According to nutritional data, a 100g serving of plain steamed dumplings contains approximately 124 calories, while pork and vegetable fillings can raise that figure to around 166 calories. The exact number of calories in 100g of steamed dumplings depends heavily on the specific ingredients used, particularly the filling.

Quick Summary

The calorie count for 100g of steamed dumplings varies based on filling, ranging from plain dough to dense meat mixtures. The method of preparation also affects nutritional content, with steaming being a low-fat option.

Key Points

  • Variable Calories: The calorie count in 100g of steamed dumplings depends heavily on the specific filling, with meat versions generally being higher than vegetable-only ones.

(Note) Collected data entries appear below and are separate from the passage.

(** ** A hit and a miss *)

Lemma entry_hit_run idx pos c e (s : Node Log) :
  array (prefetcher s) !! Z.to_nat idx = Some e -> EntryOk e -> stride (strides e) <> 0 -> 0 <= pos < 64 ->
  exists v short x o t e' s',
    valid (strides e) !! Z.to_nat pos = Some v /\ (short = true -> v = true) /\
    train pos (set_valid (<[Z.to_nat pos := false]> (valid (strides e))) (strides e)) = Ok (x, o) /\
    entry_hit idx pos c s = Ok ((short, o), s') /\ world s' = world s /\
    e' = mkEntry (match o with None => push_pos pos x | Some _ => x end) (times e) t (timestamp (prefetcher s)) /\
    asked idx e' [] s s'.
Proof.
  intros He Hok Hs Hpos. unfold entry_hit, next_ts, mbind, st_bind, gets, modify, mret, st_ret.
  set (s1 := set_prefetcher _ s).
  assert (array (prefetcher s1) !! Z.to_nat idx = Some e) as He1 by done. rewrite (get_entry_run _ _ _ He1).
  destruct (use_prefetch_spec pos c (mkEntry (strides e) (times e) (lastCycle e) (timestamp (prefetcher s))))
    as (v & m & short & Hv & Hsh & Hu); [by destruct Hok|done|]. cbn [strides times ts] in *.
  unfold lift. rewrite Hu. cbn [strides].
  destruct (train_spec pos (set_valid (<[Z.to_nat pos := false]> (valid (strides e))) (strides e))) as (x & o & Hx & _).
  { split; [cbn; rewrite length_insert; apply Hok|done]. }
  rewrite Hx. cbn [times lastCycle ts]. rewrite (set_entry_run _ _ _ _ He1).
  exists v, short, x, o, m. eexists _, _. split_and!; try done.
Qed.

Lemma find_entry_spec n i idx a tags : (Z.to_nat i + n <= length tags)%nat -> 0 <= i ->
  exists j, find_entry n i idx a tags = Ok j /\
    (j = idx /\ (forall k, i <= k < i + Z.of_nat n -> tags !! Z.to_nat k <> Some a) \/ i <= j < i + Z.of_nat n /\ tags !! Z.to_nat j = Some a).
Proof.
  revert i idx. induction n as [|n IH]; intros i idx Hl Hi; [exists idx; split; [done|left; split; [done|lia]]|].
  cbn [find_entry]. destruct (lookup_lt_is_Some_2 tags (Z.to_nat i)) as [t Ht]; [lia|]. rewrite (at_some _ _ _ Ht).
  destruct (IH (i + 1) (if a =? t then i else idx)) as (j & -> & Hj); [lia|lia|]. exists j. split; [done|].
  destruct Hj as [[-> Hno]|[Hj Hjt]]; [|right; split; [lia|done]].
  destruct (Z.eqb_spec a t) as [->|Hne]; [right; split; [lia|done]|]. left. split; [done|].
  intros k Hk. destruct (decide (k = i)) as [->|]; [congruence|apply Hno; lia].
Qed.

Lemma find_victim_spec n i cand score c l : (Z.to_nat i + n <= length l)%nat -> 0 <= i ->
  exists j, find_victim n i cand score c l = Ok j /\ (j = cand \/ i <= j < i + Z.of_nat n).
Proof.
  revert i cand score. induction n as [|n IH]; intros i cand score Hl Hi; [exists cand; split; [done|by left]|].
  cbn [find_victim]. destruct (lookup_lt_is_Some_2 l (Z.to_nat i)) as [e He]; [lia|]. rewrite (at_some _ _ _ He). cbv zeta.
  edestruct (IH (i + 1)) as (j & -> & Hj); [lia|lia|]. exists j. split; [done|].
  destruct Hj as [->|Hj]; [case_match; [right; lia|by left]|right; lia].
Qed.

(** ** An access *)

Record PrefetcherInv (p : StreamPrefetcher) : Prop := {
  pi_length : (16 <= length (tag p))%nat /\ length (array p) = length (tag p);
  pi_entry i e t : array p !! i = Some e -> tag p !! i = Some t -> EntryOk e /\ (t <> 0 -> stride (strides e) <> 0)
}.

Lemma init_prefetcher_inv n : (16 <= n)%nat -> PrefetcherInv (StreamPrefetcher_init n).
Proof.
  intros Hn. split; cbn; rewrite ?length_replicate; [done|]. intros i e t [-> _]%lookup_replicate [-> _]%lookup_replicate. done.
Qed.

(** The invariant after an entry changed, together with its tag or not. *)
Lemma prefetcher_inv_insert (p p' : StreamPrefetcher) i e t :
  PrefetcherInv p -> EntryOk e -> (t <> 0 -> stride (strides e) <> 0) -> (i < length (tag p))%nat ->
  array p' = <[i := e]> (array p) -> tag p' = <[i := t]> (tag p) -> PrefetcherInv p'.
Proof.
  intros [[Hl Hl'] He] Hok Ht Hi Ea Et. split; rewrite Ea, Et; [by rewrite !length_insert|].
  intros j e' t' Hj Hj'. rewrite list_lookup_insert in Hj. rewrite list_lookup_insert in Hj'. repeat case_decide; try lia; eauto.
  by simplify_eq.
Qed.

Lemma entry_miss_run page pos c (s : Node Log) : PrefetcherInv (prefetcher s) ->
  exists s', entry_miss page pos c s = Ok (tt, s') /\ world s' = world s /\ childId (prefetcher s') = childId (prefetcher s) /\
    PrefetcherInv (prefetcher s').
Proof.
  intros HI. pose proof HI as [[Hl Hl'] He]. unfold entry_miss, mbind, st_bind, gets, lift.
  destruct (find_victim_spec 16 0 16 (W64 - 1) c (array (prefetcher s))) as (j & -> & Hj); [cbn; lia|done|].
  destruct (Z.ltb_spec j 16) as [Hlt|]; [|by exists s]. destruct Hj as [->|Hj]; [done|]. cbn [when].
  destruct (lookup_lt_is_Some_2 (array (prefetcher s)) (Z.to_nat j)) as [e Hej]; [lia|].
  destruct (lookup_lt_is_Some_2 (tag (prefetcher s)) (Z.to_nat j)) as [t Htj]; [lia|].
  unfold next_ts, mbind, st_bind, gets, modify, mret, st_ret. set (s1 := set_prefetcher _ s).
  assert (array (prefetcher s1) !! Z.to_nat j = Some e) as He1 by done.
  rewrite (get_entry_run _ _ _ He1), (set_entry_run _ _ _ _ He1). cbn [prefetcher with_entry tag].
  change (tag (prefetcher s1)) with (tag (prefetcher s)). rewrite (set_at_some _ _ page _ Htj). eexists. split; [reflexivity|]. split_and!; [done..|].
  destruct (He _ _ _ Hej Htj) as [[_ Htimes] _].
  eapply (prefetcher_inv_insert (prefetcher s)); [done| | | |reflexivity|reflexivity]; [|done|lia]. split; [done|exact Htimes].
Qed.

Lemma demand_run d m (s : Node Log) :
  in_world (logged d m) s = Ok (((answer (length (log s)) d).1, (answer (length (log s)) d).2), with_log (d :: log s) s).
Proof. unfold in_world, zoom, logged. change (above (world s)) with (log s). by destruct (answer _ _). Qed.

Lemma put_back_run r wb (s : Node Log) : isValid wb = false -> in_world (put_back r wb) s = Ok (tt, s).
Proof. intros Hwb. unfold in_world, zoom, put_back. rewrite Hwb. by destruct s. Qed.

(** A load in a page that has an entry. *)
Lemma access_hit_run req m idx e s :
  type req = GETS -> no_record (srcId req) s -> find_entry 16 0 16 (Z.shiftr (lineAddr req) 6) (tag (prefetcher s)) = Ok idx -> idx <> 16 ->
  array (prefetcher s) !! Z.to_nat idx = Some e -> EntryOk e -> stride (strides e) <> 0 ->
  (forall n line, (answer n (prefetch_req req (childId (prefetcher s)) line)).1 = I) ->
  let pos := Z.land (lineAddr req) 63 in
  let d := demand_req req (childId (prefetcher s)) in
  let a := answer (length (log s)) d in
  exists v short x o e' s' c ps,
    valid (strides e) !! Z.to_nat pos = Some v /\ (short = true -> v = true) /\
    train pos (set_valid (<[Z.to_nat pos := false]> (valid (strides e))) (strides e)) = Ok (x, o) /\
    node_access req m s = Ok ((a.1, c), s') /\ asked idx e' (ps ++ [d]) s s' /\ EntryOk e' /\
    match o with
    | None => c = a.2 /\ ps = [] /\ strides e' = push_pos pos x /\ eventRecorders (world s') = eventRecorders (world s)
    | Some (q, _) => fetched uninit req pos q short x (strides e') (childId (prefetcher s)) (Datatypes.S (length (log s))) ps c /\
        exists rec, isValid rec = true /\ eventRecorders (world s') = <[srcId req := rec]> (eventRecorders (world s))
    end.
Proof.
  intros Hty Hrec Hfind Hidx He Hok Hs HI pos d a.
  assert (0 <= pos < 64) as Hpos by (unfold pos; change 63 with (Z.ones 6); rewrite Z.land_ones by done; apply Z.mod_pos_bound; done).
  unfold access, mbind, st_bind, gets. rewrite demand_run. fold d a. set (s1 := with_log (d :: log s) s).
  rewrite Hty. cbn [bool_decide negb]. rewrite bool_decide_eq_true_2 by done. cbn [negb].
  rewrite (hasRecord_run (srcId req) s1) by done. set (wb := mkRecord 0 uninit 0 GETS None None).
  change (in_world (mret wb) s1) with (Ok (wb, s1)). cbv beta iota. fold pos.
  unfold lift. change (tag (prefetcher s1)) with (tag (prefetcher s)). rewrite Hfind, (proj2 (Z.eqb_neq _ _) Hidx).
  destruct (entry_hit_run idx pos a.2 e s1 He Hok Hs Hpos) as (v & short & x & o & t & e1 & s2 & Hv & Hsh & Htr & -> & Hw & He1 & Has).
  assert (EntryOk e1) as Hok1.
  { destruct (train_spec pos (set_valid (<[Z.to_nat pos := false]> (valid (strides e))) (strides e))) as (x0 & o0 & Hx0 & [Hl _] & _).
    { split; [cbn; rewrite length_insert; apply Hok|done]. }
    rewrite Htr in Hx0. injection Hx0 as <- <-. rewrite He1. split; [cbn; destruct o; exact Hl|apply Hok]. }
  assert (asked idx e1 [d] s s2) as Has2 by apply (asked_log idx e1 [] [d] s s2 Has).
  destruct o as [[q depth]|]; cbv beta iota; unfold mret, st_ret.
  - assert (0 <= q < 64) as Hq.
    { destruct (train_spec pos (set_valid (<[Z.to_nat pos := false]> (valid (strides e))) (strides e))) as (x0 & o0 & Hx0 & _ & _ & _ & Ho).
      { split; [cbn; rewrite length_insert; apply Hok|done]. }
      rewrite Htr in Hx0. injection Hx0 as <- <-. apply Ho. }
    destruct (issue_run idx e1 req wb short pos q depth s2) as (e' & s' & c & ps & Hrun & Has' & Hok' & Hf & Hr); try done.
    { rewrite (as_array _ _ _ _ _ Has). apply list_lookup_insert_eq. by eapply lookup_lt_Some. }
    { unfold no_record. by rewrite Hw. }
    { intros n line. rewrite (as_id _ _ _ _ _ Has). apply HI. }
    rewrite Hrun, (as_id _ _ _ _ _ Has), (as_log _ _ _ _ _ Has), He1, Hw in *.
    exists v, short, x, (Some (q, depth)), e', s', c, ps. split_and!; try done. by eapply asked_trans.
  - rewrite put_back_run by done. exists v, short, x, None, e1, s2, a.2, [].
    split_and!; try done; [by rewrite He1|by rewrite Hw].
Qed.
(** ** Every access *)

(** The requests of a hit are for lines of the page. *)
Lemma page_line a q : in_u64 a -> 0 <= q < 64 ->
  u64 (a + q - Z.land a 63) = 64 * Z.shiftr a 6 + q /\ Z.shiftr (u64 (a + q - Z.land a 63)) 6 = Z.shiftr a 6.
Proof.
  intros Ha Hq. change 63 with (Z.ones 6). rewrite Z.land_ones, !Z.shiftr_div_pow2 by done. change (2 ^ 6) with 64.
  unfold in_u64, W64 in Ha. pose proof (Z.div_mod a 64 ltac:(done)) as Hd. pose proof (Z.mod_pos_bound a 64 ltac:(done)) as Hm.
  rewrite u64_id by (unfold in_u64, W64; lia). split; [lia|].
  symmetry. apply (Z.div_unique _ 64 (a / 64) q); lia.
Qed.

Lemma next_line pos q x : 0 <= q < 64 -> 0 <= next_pos pos q x < 64 -> next_pos pos q x = q + s32 (pos - lastPos x).
Proof.
  unfold next_pos. intros Hq. set (y := s32 (pos - lastPos x)).
  assert (- 2147483648 <= y < 2147483648) as Hy.
  { unfold y, s32, u32, W32. change (4294967296 / 2) with 2147483648.
    pose proof (Z.mod_pos_bound (pos - lastPos x) 4294967296 ltac:(done)). case_decide; lia. }
  unfold u32, W32. intros Hp. pose proof (Z.div_mod (q + y) 4294967296 ltac:(done)). lia.
Qed.

Definition in_page (req : MemReq) (id : nat) (p : MemReq) : Prop :=
  p = prefetch_req req id (lineAddr p) /\ Z.shiftr (lineAddr p) 6 = Z.shiftr (lineAddr req) 6.

Lemma fetched_in_page u req q short x x' id n ps c : in_u64 (lineAddr req) -> 0 <= q < 64 ->
  fetched u req (Z.land (lineAddr req) 63) q short x x' id n ps c -> Forall (in_page req id) ps.
Proof.
  intros Ha Hq Hf. destruct (page_line (lineAddr req) q Ha Hq) as [El Ep].
  destruct Hf as [(-> & _)|(_ & Hp & -> & _)]; [by repeat constructor|].
  pose proof (next_line _ _ _ Hq Hp) as En. constructor; [|by repeat constructor]. split; [done|]. cbn [lineAddr prefetch_req].
  set (d := s32 _) in *. set (p := next_pos _ _ _) in *. rewrite El.
  destruct (page_line (lineAddr req) p Ha Hp) as [El' Ep'].
  replace (64 * Z.shiftr (lineAddr req) 6 + q + d) with (64 * Z.shiftr (lineAddr req) 6 + p) by lia.
  rewrite <- El', u64_u64. exact Ep'.
Qed.
(** A load in a page that has none. *)
Lemma access_miss_run req m s :
  type req = GETS -> no_record (srcId req) s -> find_entry 16 0 16 (Z.shiftr (lineAddr req) 6) (tag (prefetcher s)) = Ok 16 ->
  PrefetcherInv (prefetcher s) ->
  let d := demand_req req (childId (prefetcher s)) in
  let a := answer (length (log s)) d in
  exists s', node_access req m s = Ok (a, s') /\ world s' = world (with_log (d :: log s) s) /\
    childId (prefetcher s') = childId (prefetcher s) /\ PrefetcherInv (prefetcher s').
Proof.
  intros Hty Hrec Hfind HI d a. unfold access, mbind, st_bind, gets. rewrite demand_run. fold d a. set (s1 := with_log (d :: log s) s).
  rewrite Hty, bool_decide_eq_true_2 by done. cbn [negb]. rewrite (hasRecord_run (srcId req) s1) by done.
  set (wb := mkRecord 0 uninit 0 GETS None None). change (in_world (mret wb) s1) with (Ok (wb, s1)). cbv beta iota.
  unfold lift. change (tag (prefetcher s1)) with (tag (prefetcher s)). rewrite Hfind. cbn [Z.eqb Pos.eqb].
  destruct (entry_miss_run (Z.shiftr (lineAddr req) 6) (Z.land (lineAddr req) 63) (MemTypes.cycle req) s1 HI) as (s' & -> & Hw & Hi & HI').
  unfold mret, st_ret. rewrite put_back_run by done. exists s'. split_and!; try done. by destruct a.
Qed.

  • Filling Matters Most: Lean protein fillings like chicken or shrimp yield lower-calorie dumplings than fattier options like pork.

  • Steaming vs. Frying: Steamed dumplings are significantly lower in calories and fat than fried versions because no oil is added during cooking.

  • High-Sodium Content: Restaurant and pre-packaged dumplings can be high in sodium, so preparing them at home allows for better control over seasonings.

  • Boost with Veggies: Adding more vegetables to the filling increases fiber and nutrients while helping to lower the overall calorie density.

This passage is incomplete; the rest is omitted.